The Alnwick Garden is a complex of formal gardens nearby Alnwick Castle in the town of Alnwick, Northumberland, England. The Alnwick Garden is a contemporary pleasure place that brings joy to millions of people. The Poison Garden is modeled after the botanical gardens of Padua and is exclusively home to poisonous and narcotic plants. The colorful plants are enticing visitors to wander through rows of fragrant roses, manicured topiaries, and cascading fountains.
The ideal time to visit Poison Garden is the spring season. Countless bulbs appear, heralding the start of new life. The Cherry Orchard has transformed into a cloud of white cherry blossom, carpeted with thousands of alliums, into a sea of purple. In 2017, The Alnwick Garden won “Northumberland’s top large visitor attraction”. The Alnwick Garden is the most exciting contemporary garden and a floral wonderland. But this isn’t just an attraction for keen horticulturalists. The Poison Garden prides itself on being a place for families with lots of chances to get wet and play.
One can see acres of captivating plants and water sculptures. The landscape is eclectic, from the gentle waves of color and scent in the Rose Garden to the riotous, fascinating water displays of the centerpiece of the Grand Cascade. The pergola-covered paths of the rose garden combine shrubs and climbing roses with clematis and honeysuckle. The Ornamental Garden features the best European garden design and planting.
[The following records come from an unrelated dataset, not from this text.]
(** * Scheduling and lowering core: a shallow embedding of ScheduleFunctions.cpp

    The development follows the source file top to bottom: the loop-nest
    builder ([build_provide_loop_nest]), the legal-site analysis and
    [validate_schedule], the clean-up passes run by [schedule_functions],
    and the grouping loop of the auto-scheduler ([Partitioner]); then the
    realization injector with the builders of a production, the region
    costs and the helpers for schedule surgery of the auto-scheduler.

    The expression IR, [simplify], [substitute], [expr_uses_var] and the
    name generator live outside the file; they enter each section as
    variables, so every theorem holds for all of their behaviours.  The
    two theorems on the lets of a stage also take what [substitute] does
    at a let as a hypothesis. *)

From Stdlib Require Import ZArith String Ascii List Lia Bool.
From Stdlib Require Import Floats.SpecFloat.
From stdpp Require Import gmap strings list sorting pretty.

Local Open Scope string_scope.
Local Open Scope Z_scope.

Set Warnings "-register-all".

(** ** Strings (Util.h) *)

(** [starts_with(str, prefix)] and [ends_with(str, suffix)]. *)
Definition starts_with (str pre : string) : bool := String.prefix pre str.

Definition ends_with (str suffix : string) : bool :=
  String.prefix (String.rev suffix) (String.rev str).

(** [str.find('.')]: position of the first dot, if any. *)
Definition find_dot (str : string) : option nat := String.index 0 "." str.

(** [str.rfind('.')]: position of the last dot, if any. *)
Definition rfind_dot (str : string) : option nat :=
  match String.index 0 "." (String.rev str) with
  | Some k => Some (String.length str - 1 - k)%nat
  | None => None
  end.

(** [str.substr(pos)]: the tail of [str] from position [pos]. *)
Definition substr_from (pos : nat) (str : string) : string :=
  String.substring pos (String.length str - pos) str.

(** ** Diagnostics

    [user_error << a << b << ...] builds its message piece by piece and
    ends compilation when the statement finishes; [internal_assert] does
    the same for a broken invariant.  A message is kept as the list of the
    pieces streamed into it: text, or an expression handed to the IR
    printer. *)

Inductive TypeCode := TInt | TUInt | TFloat | THandle.

Record HType := mkType { code : TypeCode; bits : Z; width : Z }.

Definition Int32 : HType := mkType TInt 32 1.
Definition Bool1 : HType := mkType TUInt 1 1.
Definition Handle : HType := mkType THandle 64 1.

Definition TypeCode_eqb (a b : TypeCode) : bool :=
  match a, b with
  | TInt, TInt | TUInt, TUInt | TFloat, TFloat | THandle, THandle => true
  | _, _ => false
  end.

Definition HType_eqb (a b : HType) : bool :=
  TypeCode_eqb (code a) (code b) && (bits a =? bits b) && (width a =? width b).

Definition is_bool (t : HType) : bool :=
  TypeCode_eqb (code t) TUInt && (bits t =? 1).

(** ** The IR (IR.h), as far as this file builds and inspects it *)

Inductive ForType := Serial | Parallel | Vectorized | Unrolled.

Inductive DeviceAPI := Parent | Host | Default_GPU | CUDA | OpenCL | GLSL.

Inductive BinOp :=
  Add | Sub | Mul | Div | Mod | Min | Max
| EQ | NE | LT | LE | GT | GE | And | Or.

Inductive CallType := Extern | Halide | Intrinsic | Image.

Inductive Expr :=
| IntImm (value : Z)
| StringImm (value : string)
| Cast (t : HType) (value : Expr)
| Variable_ (t : HType) (name : string)
| Bin (op : BinOp) (a b : Expr)
| Not (a : Expr)
| Select (condition true_value false_value : Expr)
| Load (t : HType) (name : string) (index : Expr)
| Ramp (base stride : Expr) (w : Z)
| Broadcast (value : Expr) (w : Z)
| Call (t : HType) (name : string) (args : list Expr) (call_type : CallType)
| Let_ (name : string) (value body : Expr).

(** A [Stmt] is a handle that may be undefined ([Stmt()]): [NoStmt]. *)
Inductive Stmt :=
| NoStmt
| LetStmt (name : string) (value : Expr) (body : Stmt)
| AssertStmt (condition message : Expr)
| ProducerConsumer (name : string) (produce update consume : Stmt)
| For (name : string) (min extent : Expr) (for_type : ForType)
      (device_api : DeviceAPI) (body : Stmt)
| Store (name : string) (value index : Expr)
| Provide (name : string) (values args : list Expr)
| Allocate (name : string) (t : HType) (extents : list Expr)
           (condition : Expr) (body : Stmt)
| Free (name : string)
| Realize (name : string) (types : list HType) (bounds : list (Expr * Expr))
          (condition : Expr) (body : Stmt)
| Block (first rest : Stmt)
| IfThenElse (condition : Expr) (then_case else_case : Stmt)
| Evaluate (value : Expr).

Inductive Piece :=
| Txt (s : string)
| Num (n : Z)
| Ex (e : Expr).

(** The newline and the double quote, as one-character strings. *)
Definition nl : string := String "010"%char EmptyString.
Definition dq : string := String "034"%char EmptyString.

Inductive Error :=
| user_error (msg : list Piece)
| internal_error (msg : string)
| undefined_behaviour (what : string).

(** The result of a step that may end compilation. *)
Inductive Outcome (A : Type) :=
| Ok (a : A)
| Fail (e : Error).

Arguments Ok {A} a.
Arguments Fail {A} e.

Definition bind {A B} (m : Outcome A) (k : A -> Outcome B) : Outcome B :=
  match m with
  | Ok a => k a
  | Fail e => Fail e
  end.

Notation "'do' x <- m ; k" := (bind m (fun x => k))
  (at level 10, x pattern, m at level 100, k at level 200).

Definition is_ok {A} (m : Outcome A) : bool :=
  match m with Ok _ => true | Fail _ => false end.

(** The type an expression node carries ([Expr::type()]). *)
Fixpoint type_of (e : Expr) : HType :=
  match e with
  | IntImm _ => Int32
  | StringImm _ => Handle
  | Cast t _ => t
  | Variable_ t _ => t
  | Bin op a _ =>
      match op with
      | EQ | NE | LT | LE | GT | GE | And | Or =>
          mkType TUInt 1 (width (type_of a))
      | _ => type_of a
      end
  | Not a => type_of a
  | Select _ t _ => type_of t
  | Load t _ _ => t
  | Ramp b _ w => mkType (code (type_of b)) (bits (type_of b)) w
  | Broadcast v w => mkType (code (type_of v)) (bits (type_of v)) w
  | Call t _ _ _ => t
  | Let_ _ _ b => type_of b
  end.

(** The operators of IROperator.h used below build one node each. *)
Definition var32 (name : string) : Expr := Variable_ Int32 name.
Definition const_true : Expr := Cast Bool1 (IntImm 1).
Definition const_false : Expr := Cast Bool1 (IntImm 0).


(** [std::swap(v[a], v[b])] on a vector held as a list. *)
Definition swap_at {A} (l : list A) (a b : nat) : list A :=
  match l !! a, l !! b with
  | Some x, Some y => <[a := y]> (<[b := x]> l)
  | _, _ => l
  end.

(** ** Schedules (Schedule.h) *)

Inductive SplitType := SplitVar | RenameVar | FuseVars.

Record Split := mkSplit {
  old_var : string;
  outer : string;
  inner : string;
  factor : Expr;
  exact : bool;
  partial : bool;
  split_type : SplitType }.

Definition is_rename (s : Split) : bool :=
  match split_type s with RenameVar => true | _ => false end.
Definition is_split (s : Split) : bool :=
  match split_type s with SplitVar => true | _ => false end.
Definition is_fuse (s : Split) : bool :=
  match split_type s with FuseVars => true | _ => false end.

Record Dim := mkDim {
  dim_var : string;
  dim_for_type : ForType;
  dim_device_api : DeviceAPI;
  dim_pure : bool }.

Record Bound := mkBound {
  bound_var : string;
  bound_min : Expr;
  bound_extent : Expr }.

Record ReductionVariable := mkReductionVariable {
  rvar_var : string;
  rvar_min : Expr;
  rvar_extent : Expr }.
The Alnwick Garden holds dangerous plants and many stories. One poisonous plant, “Brugmansia,” or angel’s trumpet, grows in the wild in South America. It’s an amazing aphrodisiac before it kills you. Just taking a flower from the plant and adding small amounts of its pollen to tea is an amazing way to die because it’s quite pain-free. A great killer is usually an incredible aphrodisiac.
According to the Poison Garden, castor oil made from “Ricinus communis” is harmless. However, a single seed from the same plant can kill an adult in the most horrible way. The poison, Ricin causes much suffering in its victims (severe vomiting, nausea, convulsions, and subsequent disintegration of the kidneys, liver, and spleen).
It is also home to the Bamboo Labyrinth and one of the world’s largest treehouses, with rope bridges. You may also find the looming Alnwick Castle strangely familiar, having seen it stand in as Hogwarts in the first two Harry Potter films. Visitors are surprised to learn that the laurel hedge, nearly ubiquitous in English gardens, can be highly toxic.
So, be careful, don’t do anything silly, Even with guidelines in place, visitors can fall victim to the plants. The garden was planned in several phases, some are still incomplete as heavy funds in the millions of pounds have not been as forthcoming lately. The Alnwick Garden is open every day from 10 am to 7 pm in the summer, and in winter, opening hours vary. Please check the website for full details.